The task — Repeat the lines from the line with "Section Fresh." to the line with "eapply sim_op2; [lookup | lookup |]. intros pCO2air." in the listing below, keeping both end lines and adding nothing.

☆ ☆ ☆ ☆

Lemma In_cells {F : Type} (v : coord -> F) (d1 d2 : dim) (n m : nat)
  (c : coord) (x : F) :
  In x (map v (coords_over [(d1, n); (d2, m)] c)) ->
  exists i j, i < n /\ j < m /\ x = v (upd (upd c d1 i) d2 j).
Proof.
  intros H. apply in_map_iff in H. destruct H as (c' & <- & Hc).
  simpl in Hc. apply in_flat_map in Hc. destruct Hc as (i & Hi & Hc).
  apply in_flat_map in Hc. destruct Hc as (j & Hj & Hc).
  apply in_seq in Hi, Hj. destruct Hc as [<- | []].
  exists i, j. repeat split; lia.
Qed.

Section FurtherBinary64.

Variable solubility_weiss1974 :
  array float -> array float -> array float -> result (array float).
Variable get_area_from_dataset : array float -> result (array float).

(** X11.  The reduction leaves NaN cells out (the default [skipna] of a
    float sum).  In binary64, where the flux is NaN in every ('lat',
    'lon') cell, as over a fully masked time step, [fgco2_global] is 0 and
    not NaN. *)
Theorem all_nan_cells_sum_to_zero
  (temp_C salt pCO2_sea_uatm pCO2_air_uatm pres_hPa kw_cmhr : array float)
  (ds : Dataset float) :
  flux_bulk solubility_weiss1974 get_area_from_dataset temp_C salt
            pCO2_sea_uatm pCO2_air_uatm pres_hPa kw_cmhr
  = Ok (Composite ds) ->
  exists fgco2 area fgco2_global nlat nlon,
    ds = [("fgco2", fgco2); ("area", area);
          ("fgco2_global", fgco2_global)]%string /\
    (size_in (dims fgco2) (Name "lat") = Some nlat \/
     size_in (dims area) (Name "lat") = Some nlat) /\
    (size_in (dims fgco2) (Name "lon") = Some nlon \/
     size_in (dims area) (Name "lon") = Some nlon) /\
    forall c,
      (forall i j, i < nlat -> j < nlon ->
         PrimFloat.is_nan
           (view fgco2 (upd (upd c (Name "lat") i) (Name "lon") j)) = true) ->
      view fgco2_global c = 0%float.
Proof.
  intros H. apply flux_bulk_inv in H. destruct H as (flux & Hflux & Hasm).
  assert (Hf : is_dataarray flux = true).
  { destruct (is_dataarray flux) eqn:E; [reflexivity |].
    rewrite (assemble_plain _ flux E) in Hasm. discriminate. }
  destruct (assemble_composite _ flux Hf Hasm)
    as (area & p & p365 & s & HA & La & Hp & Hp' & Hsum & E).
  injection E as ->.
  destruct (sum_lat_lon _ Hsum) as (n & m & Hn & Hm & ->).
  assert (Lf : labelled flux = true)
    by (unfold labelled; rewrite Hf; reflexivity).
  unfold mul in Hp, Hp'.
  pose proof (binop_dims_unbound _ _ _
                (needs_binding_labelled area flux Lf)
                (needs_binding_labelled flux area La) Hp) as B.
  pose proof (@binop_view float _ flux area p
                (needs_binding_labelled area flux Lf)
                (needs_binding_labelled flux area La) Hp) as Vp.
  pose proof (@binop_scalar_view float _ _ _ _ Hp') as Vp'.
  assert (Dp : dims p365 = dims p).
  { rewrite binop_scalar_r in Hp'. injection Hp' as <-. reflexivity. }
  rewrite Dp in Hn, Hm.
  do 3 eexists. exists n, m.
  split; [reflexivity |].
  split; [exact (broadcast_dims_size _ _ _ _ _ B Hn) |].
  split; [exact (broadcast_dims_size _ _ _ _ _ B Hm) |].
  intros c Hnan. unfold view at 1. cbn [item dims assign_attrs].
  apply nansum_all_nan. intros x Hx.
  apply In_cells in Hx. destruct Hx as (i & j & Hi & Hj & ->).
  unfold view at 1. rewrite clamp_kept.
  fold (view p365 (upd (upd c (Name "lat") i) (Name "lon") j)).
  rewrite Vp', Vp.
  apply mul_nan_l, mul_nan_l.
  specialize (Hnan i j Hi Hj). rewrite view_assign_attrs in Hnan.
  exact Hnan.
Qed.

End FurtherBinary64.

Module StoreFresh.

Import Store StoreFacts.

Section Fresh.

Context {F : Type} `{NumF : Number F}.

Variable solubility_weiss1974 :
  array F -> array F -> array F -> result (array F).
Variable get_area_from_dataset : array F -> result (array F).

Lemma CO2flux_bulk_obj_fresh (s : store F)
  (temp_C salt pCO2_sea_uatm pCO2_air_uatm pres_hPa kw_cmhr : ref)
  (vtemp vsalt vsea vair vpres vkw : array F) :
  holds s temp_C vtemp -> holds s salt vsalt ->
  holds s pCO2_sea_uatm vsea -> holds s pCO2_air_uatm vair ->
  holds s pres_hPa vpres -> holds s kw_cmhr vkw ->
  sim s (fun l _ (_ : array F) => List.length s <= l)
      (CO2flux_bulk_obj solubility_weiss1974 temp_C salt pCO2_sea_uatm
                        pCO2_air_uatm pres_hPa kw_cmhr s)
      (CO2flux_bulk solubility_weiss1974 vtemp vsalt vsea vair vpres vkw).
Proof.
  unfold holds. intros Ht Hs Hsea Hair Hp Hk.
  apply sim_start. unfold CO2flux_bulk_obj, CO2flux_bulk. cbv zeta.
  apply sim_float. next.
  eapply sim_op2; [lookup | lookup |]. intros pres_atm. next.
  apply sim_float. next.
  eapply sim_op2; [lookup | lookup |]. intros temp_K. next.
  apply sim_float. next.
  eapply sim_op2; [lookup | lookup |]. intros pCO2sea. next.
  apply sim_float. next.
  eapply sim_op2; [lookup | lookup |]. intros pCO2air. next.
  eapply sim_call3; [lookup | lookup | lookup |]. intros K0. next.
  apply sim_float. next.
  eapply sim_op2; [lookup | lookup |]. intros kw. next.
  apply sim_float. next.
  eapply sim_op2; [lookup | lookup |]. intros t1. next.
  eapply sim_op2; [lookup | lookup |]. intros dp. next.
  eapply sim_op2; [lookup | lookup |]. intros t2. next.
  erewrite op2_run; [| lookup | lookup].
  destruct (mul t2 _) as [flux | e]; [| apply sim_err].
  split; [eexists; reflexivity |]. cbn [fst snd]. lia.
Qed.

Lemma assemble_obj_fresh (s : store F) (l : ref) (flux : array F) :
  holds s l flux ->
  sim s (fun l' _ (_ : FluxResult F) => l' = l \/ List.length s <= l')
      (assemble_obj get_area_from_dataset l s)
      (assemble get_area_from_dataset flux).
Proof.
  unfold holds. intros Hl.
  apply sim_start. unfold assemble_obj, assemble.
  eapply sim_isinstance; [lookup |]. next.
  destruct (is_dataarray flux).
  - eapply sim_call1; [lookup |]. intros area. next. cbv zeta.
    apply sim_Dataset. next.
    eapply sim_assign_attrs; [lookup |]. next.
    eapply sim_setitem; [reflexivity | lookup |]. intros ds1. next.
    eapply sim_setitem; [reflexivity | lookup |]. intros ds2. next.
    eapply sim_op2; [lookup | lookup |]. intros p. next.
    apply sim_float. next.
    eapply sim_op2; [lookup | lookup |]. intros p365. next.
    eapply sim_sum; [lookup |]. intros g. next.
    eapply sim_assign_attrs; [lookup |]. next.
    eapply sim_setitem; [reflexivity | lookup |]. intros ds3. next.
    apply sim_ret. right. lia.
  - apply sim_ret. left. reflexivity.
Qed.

☆ ☆ ☆ ☆

Output —
Section Fresh.

Context {F : Type} `{NumF : Number F}.

Variable solubility_weiss1974 :
  array F -> array F -> array F -> result (array F).
Variable get_area_from_dataset : array F -> result (array F).

Lemma CO2flux_bulk_obj_fresh (s : store F)
  (temp_C salt pCO2_sea_uatm pCO2_air_uatm pres_hPa kw_cmhr : ref)
  (vtemp vsalt vsea vair vpres vkw : array F) :
  holds s temp_C vtemp -> holds s salt vsalt ->
  holds s pCO2_sea_uatm vsea -> holds s pCO2_air_uatm vair ->
  holds s pres_hPa vpres -> holds s kw_cmhr vkw ->
  sim s (fun l _ (_ : array F) => List.length s <= l)
      (CO2flux_bulk_obj solubility_weiss1974 temp_C salt pCO2_sea_uatm
                        pCO2_air_uatm pres_hPa kw_cmhr s)
      (CO2flux_bulk solubility_weiss1974 vtemp vsalt vsea vair vpres vkw).
Proof.
  unfold holds. intros Ht Hs Hsea Hair Hp Hk.
  apply sim_start. unfold CO2flux_bulk_obj, CO2flux_bulk. cbv zeta.
  apply sim_float. next.
  eapply sim_op2; [lookup | lookup |]. intros pres_atm. next.
  apply sim_float. next.
  eapply sim_op2; [lookup | lookup |]. intros temp_K. next.
  apply sim_float. next.
  eapply sim_op2; [lookup | lookup |]. intros pCO2sea. next.
  apply sim_float. next.
  eapply sim_op2; [lookup | lookup |]. intros pCO2air. next.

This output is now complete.